So, on a hopefully-not-too-tired-out subject of rambling, what exactly is the role of allies in a Queer movement (or a queered, more progressive LGBTQ movement)? This is by no means a new question, in social movements or on Below the Belt. I am exploring this question now both because of my own continuing personal frustration with the issue, and because I think that it is a question that becomes more complicated when applied to a Queer movement rather than an LGBT one.

When it comes to a mainstream LGBT movement, the mark of an ally is rather simple: a person who does not identify as LGBT but supports (or attempts to support) LGBT individuals and movements. But as anyone within marginalized communities quickly learns, allies can be a wonderful asset and a crippling weakness. They often have much more sway in mainstream spaces than people of actual marginalized identities do, and so when you have an ally who is forceful and vigilant in those spaces and eager to listen in alternative spaces, the results can be quite rewarding.

On the other hand, there are many allies who have some sort of connection to the community and therefore have developed a sense of loyalty to it without any level of self-examination whatsoever, and who spend more time fighting the marginalized for a proper space within the marginalized community than they do fighting the mainstream members of society who would like to stamp us out. One marker of these kinds of allies that has always irked me is the obsession with emphasizing straightness (of course everyone forgets about trans people too much to bother obsessively emphasizing being cisgender, though this little aside could prompt a whole other discussion about “straight-acting” amongst LGBs). It is this obsession which I think best demonstrates why I think the role of “ally” needs to be redefined in a Queer movement.

Queer theory fundamentally challenges the societal reification of straight norms. So, in a Queer movement, there isn't really a space for people who cling obsessively to straightness as an identity. To do so would run quite counter to what I perceive as a goal of liberating sexual and emotional relationships from the confines of socially constructed boundaries. I have carefully used the phrase “cling obsessively” because, though some may disagree, I do not think that a Queer movement erases heterosexuality. Rather, heterosexuality becomes more or less irrelevant...a way of perceiving one's own pattern of behavior perhaps, but a term completely stripped of its behavior-controlling influence. Aqueertheory does a wonderful job of reconciling heterosexuality and queerness in his post “Queer Heterosexuality.”

The significant conclusion that I am hoping my musings point to is that allies don't exist within a Queer movement because if a person is too hung up on who they like to sleep with and when and where and how and why to actually be a part of a Queer movement, then they really aren't deconstructing anything. Of course, a mainstream LGBT movement is going to coexist with a Queer movement inevitably (however peacefully or not) and so could THEY be considered allies to the Queer movement? I say naw...they are just a movement with a much more limited agenda that queers can also (probably) usually somewhat support. Minus the racism, often internalized homophobia, sexism, xenophobia, all that. So in my humble opinion, when it comes to a truly Queer, truly progressive movement, the term "ally" needs to be traded in for "person with whom we work on the issues about which we are mutually concerned."

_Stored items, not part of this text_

(* ===== verification/CodecProps.v ===== *)
(** * Equivalence of the byte codecs

    The slice-based and the pointer-based codecs of src/src/page/mod.rs compute
    the same function on both byte orders; they differ only outside the buffer. *)

From S2P Require Import Prelude Bytes.

(** Reading through [&p[off..]], as a caller of the safe codec does. *)
Definition read_u16_le_at {E} (p : list Z) (off : Z) : res E Z :=
  bs ← index_range p off (zlen p); read_u16_le bs.

(** C37: The two 16-bit decoders agree wherever both are defined, on hosts of
    either byte order, and return the little-endian value; past the end of the
    buffer the safe one panics and the unsafe one is undefined.  The two
    encoders leave the same buffer, and both decoders give back the value; on a
    buffer that is too short they panic and are undefined as well. *)
Theorem u16_codecs_agree {E} (t : target) (p : list Z) (off v : Z)
    (Hp : bytes_ok p) (Ho : 0 ≤ off ≤ zlen p) (Hv : 0 ≤ v < u16_mod) :
  (off + 2 ≤ zlen p →
     read_u16_le_unsafe (E:=E) t p off = Ok (u16_at p off) ∧
     read_u16_le_at (E:=E) p off = Ok (u16_at p off)) ∧
  (zlen p < off + 2 →
     read_u16_le_unsafe (E:=E) t p off = UB ∧ read_u16_le_at (E:=E) p off = Panic) ∧
  (zlen p < 2 →
     write_u16_le (E:=E) v p = (Panic, p) ∧ write_u16_le_unsafe (E:=E) 0 v p = (UB, p)) ∧
  (2 ≤ zlen p →
     write_u16_le (E:=E) v p = write_u16_le_unsafe 0 v p ∧
     (let p' := (write_u16_le (E:=E) v p).2 in
      zlen p' = zlen p ∧ slice p' 2 (zlen p - 2) = slice p 2 (zlen p - 2) ∧
      read_u16_le (E:=E) p' = Ok v ∧ read_u16_le_unsafe (E:=E) t p' 0 = Ok v)).
Proof.
  split_and!.
  - intros Hin. split; [apply read_u16_le_unsafe_ok; [done|lia..]|].
    unfold read_u16_le_at, read_u16_le. rewrite index_range_ok by lia. cbn [mbind res_bind].
    rewrite index_range_ok by (rewrite ?zlen_slice; lia). cbn. f_equal. unfold u16_at.
    rewrite slice_slice by lia. f_equal. f_equal. lia.
  - intros Hout. split; [apply read_u16_le_unsafe_ub; lia|].
    unfold read_u16_le_at, read_u16_le. rewrite index_range_ok by lia. cbn [mbind res_bind].
    unfold index_range. rewrite zlen_slice by lia. if_false. done.
  - intros Hs. split.
    + unfold write_u16_le, copy_from_slice. rewrite zlen_le16. if_false. done.
    + unfold write_u16_le_unsafe, copy_nonoverlapping. rewrite zlen_le16. if_false. done.
  - intros H2. unfold write_u16_le. rewrite copy_from_slice_ok by (rewrite ?zlen_le16; lia).
    split; [by rewrite write_u16_le_unsafe_ok by lia|]. cbv zeta. cbn [snd].
    set (p' := splice p 0 (to_le_bytes 2 v)).
    assert (Hl : zlen p' = zlen p) by (apply zlen_splice; rewrite ?zlen_le16; lia).
    assert (Hval : u16_at p' 0 = v).
    { transitivity (from_le_bytes (slice p' 0 (zlen (to_le_bytes 2 v)))); [done|]. unfold p'.
      rewrite slice_splice_same by (rewrite ?zlen_le16; lia). by apply from_to_le_bytes. }
    split_and!; [done| | |].
    + apply slice_splice_disj; rewrite ?zlen_le16; lia.
    + unfold read_u16_le. rewrite index_range_ok by lia. cbn. by rewrite <- Hval.
    + rewrite read_u16_le_unsafe_ok; [by rewrite Hval| |lia..].
      apply bytes_ok_splice; [done|apply to_le_bytes_ok].
Qed.

Lemma u16_codecs_agree_witness :
  read_u16_le_unsafe (E:=Empty_set) (Target Debug BigHost) [1; 2; 3] 1 = Ok (u16_at [1; 2; 3] 1) ∧
  read_u16_le_at (E:=Empty_set) [1; 2; 3] 1 = Ok 770.
Proof.
  refine (proj1 (u16_codecs_agree (Target Debug BigHost) [1; 2; 3] 1 5 _ _ _) _).
  - apply (bool_decide_unpack _). vm_compute. exact I.
  - vm_compute. split; congruence.
  - vm_compute. split; congruence.
  - vm_compute. congruence.
Defined.
(** The byte as a number: the kind plus sixteen times the level. *)
Lemma set_subtype_value x pt :
  PageType_0 (set_subtype_page_bits x pt) = PageType_0 pt mod 16 + 16 * (x mod 16).
Proof.
  unfold set_subtype_page_bits, PAGE_TYPE_MASK, SUBTYPE_MASK. cbn [PageType_0].
  change (not_u8 240) with (Z.ones 4). change 15 with (Z.ones 4). rewrite !Z.land_ones by lia.
  change (2 ^ 4) with 16. pose proof (Z.mod_pos_bound x 16 ltac:(lia)).
  unfold shl_u8. rewrite Z.shiftl_mul_pow2, as_w_id by (unfold u8_mod; lia).
  rewrite <- Z.shiftl_mul_pow2, <- Z.add_nocarry_lor by first [lia | apply Z.bits_inj'; intros n Hn;
    rewrite Z.land_spec, Z.bits_0; destruct (Z.ltb_spec n 4);
    [by rewrite Z.shiftl_spec_low, andb_false_r
    |change 16 with (2 ^ 4); by rewrite Z.mod_pow2_bits_high by lia]].
  rewrite Z.shiftl_mul_pow2 by lia. lia.
Qed.

Lemma page_kind_eq pt pt' : page_type pt = page_type pt' → page_kind pt = page_kind pt'.
Proof. unfold page_kind. by intros ->. Qed.

(** C29: The packed page-type byte is a pair of independent nibbles: [new]
    stores the low four bits of each argument, each setter replaces its own
    nibble and leaves the other, and every byte produced fits in a [u8]. *)
Theorem page_type_nibbles pt pst x (self : PageType) :
  page_type (new pt pst) = Z.land pt 15 ∧
  page_sub_type (new pt pst) = Z.land pst 15 ∧
  page_type (set_page_type x self) = Z.land x 15 ∧
  page_sub_type (set_page_type x self) = page_sub_type self ∧
  page_type (set_subtype_page_bits x self) = page_type self ∧
  page_sub_type (set_subtype_page_bits x self) = Z.land x 15 ∧
  0 ≤ raw (new pt pst) < 256 ∧
  0 ≤ raw (set_page_type x self) < 256 ∧
  0 ≤ raw (set_subtype_page_bits x self) < 256.
Proof.
  eauto 15 using page_type_new, page_sub_type_new, page_type_set_page_type,
    page_sub_type_set_page_type, page_type_set_subtype, page_sub_type_set_subtype,
    raw_new_range, raw_set_page_type_range, raw_set_subtype_range.
Qed.
End PageTypeFacts.

(** ** PageKind *)

Module PageKindFacts.
Import PageKindImpl.

Lemma from_into_u8 k : from_u8 (into_u8 k) = Some k.
Proof. by destruct k. Qed.

Lemma from_u8_Some b k : from_u8 b = Some k → into_u8 k = b.
Proof.
  unfold from_u8.
  repeat match goal with
         | |- context [?a =? ?c] => destruct (Z.eqb_spec a c); [intros; by simplify_eq|]
         end.
  done.
Qed.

I often try to throw "progressive" in there with Queer, because I honestly envision a movement which brings the marginalized together under a banner of demolishing the walls we have constructed around our differences, and even "Queer" doesn't have a connotation of addressing everything.

Ok, all-inclusive group diversity hug!

Ok now step back...why doesn't this Queer movement look nearly enough like what I imagine when reading Patricia Hill Collins' Black Feminist Thought? (coming soon?)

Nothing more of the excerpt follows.